▸ Exercise material:

Lemma le_bytes_S n x : 0 ≤ n → le_bytes (n + 1) x = byte_at x 0 :: le_bytes n (x / 256).
Proof.
  intros Hn. unfold le_bytes. rewrite seqZ_cons by lia. cbn [fmap list_fmap]. f_equal. replace (Z.pred (n + 1)) with n by lia.
  apply list_eq. intros i. rewrite !list_lookup_fmap. destruct (decide (Z.of_nat i < n)).
  - rewrite !lookup_seqZ_lt by lia. cbn. f_equal. unfold byte_at. f_equal. change 256 with (2 ^ 8). rewrite <-Z.shiftr_div_pow2, Z.shiftr_shiftr by lia. f_equal. lia.
  - rewrite !lookup_seqZ_ge by lia. done.
Qed.

Lemma byte_at_0 x : byte_at x 0 = x mod 256.
Proof. unfold byte_at. by rewrite Z.shiftr_0_r. Qed.

Lemma le_value_le_bytes (n : nat) : ∀ x, 0 ≤ x < 2 ^ (8 * Z.of_nat n) → le_value (le_bytes (Z.of_nat n) x) = x.
Proof.
  induction n as [|n IH]; intros x Hx; [change (2 ^ (8 * Z.of_nat 0)) with 1 in Hx; by assert (x = 0) as -> by lia|]. replace (Z.of_nat (S n)) with (Z.of_nat n + 1) in * by lia. rewrite le_bytes_S by lia. cbn [le_value].
  replace (8 * (Z.of_nat n + 1)) with (8 * Z.of_nat n + 8) in Hx by lia. rewrite Z.pow_add_r in Hx by lia. change (2 ^ 8) with 256 in Hx.
  rewrite IH, byte_at_0 by (split; [apply Z.div_pos; lia|apply Z.div_lt_upper_bound; lia]). pose proof (Z.div_mod x 256). lia.
Qed.

Lemma le_value_range (l : list Z) : Forall is_byte l → 0 ≤ le_value l < 2 ^ (8 * Z.of_nat (length l)).
Proof.
  induction 1 as [|b l Hb _ IH]; [cbn; lia|]. cbn [le_value length]. replace (8 * Z.of_nat (S (length l))) with (8 * Z.of_nat (length l) + 8) by lia.
  rewrite Z.pow_add_r by lia. change (2 ^ 8) with 256. unfold is_byte in Hb. lia.
Qed.

Lemma le_bytes_le_value (l : list Z) : Forall is_byte l → le_bytes (Z.of_nat (length l)) (le_value l) = l.
Proof.
  induction 1 as [|b l Hb Hl IH]; [done|]. cbn [le_value length]. replace (Z.of_nat (S (length l))) with (Z.of_nat (length l) + 1) by lia. rewrite le_bytes_S by lia.
  unfold is_byte in Hb. rewrite byte_at_0. f_equal.
  - symmetry. apply Z.mod_unique with (le_value l); lia.
  - replace ((b + 256 * le_value l) / 256) with (le_value l); [done|]. apply Z.div_unique with b; lia.
Qed.

Lemma le_bytes_length n x : 0 ≤ n → length (le_bytes n x) = Z.to_nat n.
Proof. intros. unfold le_bytes. by rewrite length_fmap, length_seqZ. Qed.
Lemma be_bytes_length n x : 0 ≤ n → length (be_bytes n x) = Z.to_nat n.
Proof. intros. unfold be_bytes. by rewrite length_reverse, le_bytes_length. Qed.
Lemma le_bytes_byte n x : Forall is_byte (le_bytes n x).
Proof. unfold le_bytes. apply Forall_fmap, Forall_forall. intros k _. cbn. unfold byte_at, is_byte. pose proof (wrapu_range 8 (Z.shiftr x (8 * k))). lia. Qed.
Lemma be_bytes_byte n x : Forall is_byte (be_bytes n x).
Proof. apply Forall_reverse, le_bytes_byte. Qed.

(** A swap of [n] bytes, read back from memory. *)
Lemma swap_value (n : nat) (sw : Z → Z) v : (∀ x k, 0 ≤ k < Z.of_nat n → byte_at (sw x) k = byte_at x (Z.of_nat n - 1 - k)) → (∀ x, 0 ≤ sw x < 2 ^ (8 * Z.of_nat n)) →
  0 ≤ v < 2 ^ (8 * Z.of_nat n) → sw (le_value (be_bytes (Z.of_nat n) v)) = v.
Proof.
  intros Hsw Hr Hv. set (y := le_value (be_bytes (Z.of_nat n) v)). assert (le_bytes (Z.of_nat n) y = be_bytes (Z.of_nat n) v) as Hy.
  { pose proof (le_bytes_le_value _ (be_bytes_byte (Z.of_nat n) v)) as H. rewrite be_bytes_length, Nat2Z.id in H by lia. done. }
  rewrite <-(le_value_le_bytes n (sw y)), <-(le_value_le_bytes n v) by auto. f_equal. rewrite (le_bytes_reverse _ y (sw y)) by auto.
  unfold be_bytes at 1. rewrite Hy. unfold be_bytes. apply reverse_involutive.
Qed.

▸ Task prompt:
Transcribe the full set of records precisely.

▸ Result below:
Lemma le_bytes_S n x : 0 ≤ n → le_bytes (n + 1) x = byte_at x 0 :: le_bytes n (x / 256).
Proof.
  intros Hn. unfold le_bytes. rewrite seqZ_cons by lia. cbn [fmap list_fmap]. f_equal. replace (Z.pred (n + 1)) with n by lia.
  apply list_eq. intros i. rewrite !list_lookup_fmap. destruct (decide (Z.of_nat i < n)).
  - rewrite !lookup_seqZ_lt by lia. cbn. f_equal. unfold byte_at. f_equal. change 256 with (2 ^ 8). rewrite <-Z.shiftr_div_pow2, Z.shiftr_shiftr by lia. f_equal. lia.
  - rewrite !lookup_seqZ_ge by lia. done.
Qed.

Lemma byte_at_0 x : byte_at x 0 = x mod 256.
Proof. unfold byte_at. by rewrite Z.shiftr_0_r. Qed.

Lemma le_value_le_bytes (n : nat) : ∀ x, 0 ≤ x < 2 ^ (8 * Z.of_nat n) → le_value (le_bytes (Z.of_nat n) x) = x.
Proof.
  induction n as [|n IH]; intros x Hx; [change (2 ^ (8 * Z.of_nat 0)) with 1 in Hx; by assert (x = 0) as -> by lia|]. replace (Z.of_nat (S n)) with (Z.of_nat n + 1) in * by lia. rewrite le_bytes_S by lia. cbn [le_value].
  replace (8 * (Z.of_nat n + 1)) with (8 * Z.of_nat n + 8) in Hx by lia. rewrite Z.pow_add_r in Hx by lia. change (2 ^ 8) with 256 in Hx.
  rewrite IH, byte_at_0 by (split; [apply Z.div_pos; lia|apply Z.div_lt_upper_bound; lia]). pose proof (Z.div_mod x 256). lia.
Qed.

Lemma le_value_range (l : list Z) : Forall is_byte l → 0 ≤ le_value l < 2 ^ (8 * Z.of_nat (length l)).
Proof.
  induction 1 as [|b l Hb _ IH]; [cbn; lia|]. cbn [le_value length]. replace (8 * Z.of_nat (S (length l))) with (8 * Z.of_nat (length l) + 8) by lia.
  rewrite Z.pow_add_r by lia. change (2 ^ 8) with 256. unfold is_byte in Hb. lia.
Qed.

Lemma le_bytes_le_value (l : list Z) : Forall is_byte l → le_bytes (Z.of_nat (length l)) (le_value l) = l.
Proof.
  induction 1 as [|b l Hb Hl IH]; [done|]. cbn [le_value length]. replace (Z.of_nat (S (length l))) with (Z.of_nat (length l) + 1) by lia. rewrite le_bytes_S by lia.
  unfold is_byte in Hb. rewrite byte_at_0. f_equal.
  - symmetry. apply Z.mod_unique with (le_value l); lia.
  - replace ((b + 256 * le_value l) / 256) with (le_value l); [done|]. apply Z.div_unique with b; lia.
Qed.

Lemma le_bytes_length n x : 0 ≤ n → length (le_bytes n x) = Z.to_nat n.
Proof. intros. unfold le_bytes. by rewrite length_fmap, length_seqZ. Qed.
Lemma be_bytes_length n x : 0 ≤ n → length (be_bytes n x) = Z.to_nat n.
Proof. intros. unfold be_bytes. by rewrite length_reverse, le_bytes_length. Qed.
Lemma le_bytes_byte n x : Forall is_byte (le_bytes n x).
Proof. unfold le_bytes. apply Forall_fmap, Forall_forall. intros k _. cbn. unfold byte_at, is_byte. pose proof (wrapu_range 8 (Z.shiftr x (8 * k))). lia. Qed.
Lemma be_bytes_byte n x : Forall is_byte (be_bytes n x).
Proof. apply Forall_reverse, le_bytes_byte. Qed.

(** A swap of [n] bytes, read back from memory. *)
Lemma swap_value (n : nat) (sw : Z → Z) v : (∀ x k, 0 ≤ k < Z.of_nat n → byte_at (sw x) k = byte_at x (Z.of_nat n - 1 - k)) → (∀ x, 0 ≤ sw x < 2 ^ (8 * Z.of_nat n)) →
  0 ≤ v < 2 ^ (8 * Z.of_nat n) → sw (le_value (be_bytes (Z.of_nat n) v)) = v.
Proof.
  intros Hsw Hr Hv. set (y := le_value (be_bytes (Z.of_nat n) v)). assert (le_bytes (Z.of_nat n) y = be_bytes (Z.of_nat n) v) as Hy.
  { pose proof (le_bytes_le_value _ (be_bytes_byte (Z.of_nat n) v)) as H. rewrite be_bytes_length, Nat2Z.id in H by lia. done. }
  rewrite <-(le_value_le_bytes n (sw y)), <-(le_value_le_bytes n v) by auto. f_equal. rewrite (le_bytes_reverse _ y (sw y)) by auto.
  unfold be_bytes at 1. rewrite Hy. unfold be_bytes. apply reverse_involutive.
Qed.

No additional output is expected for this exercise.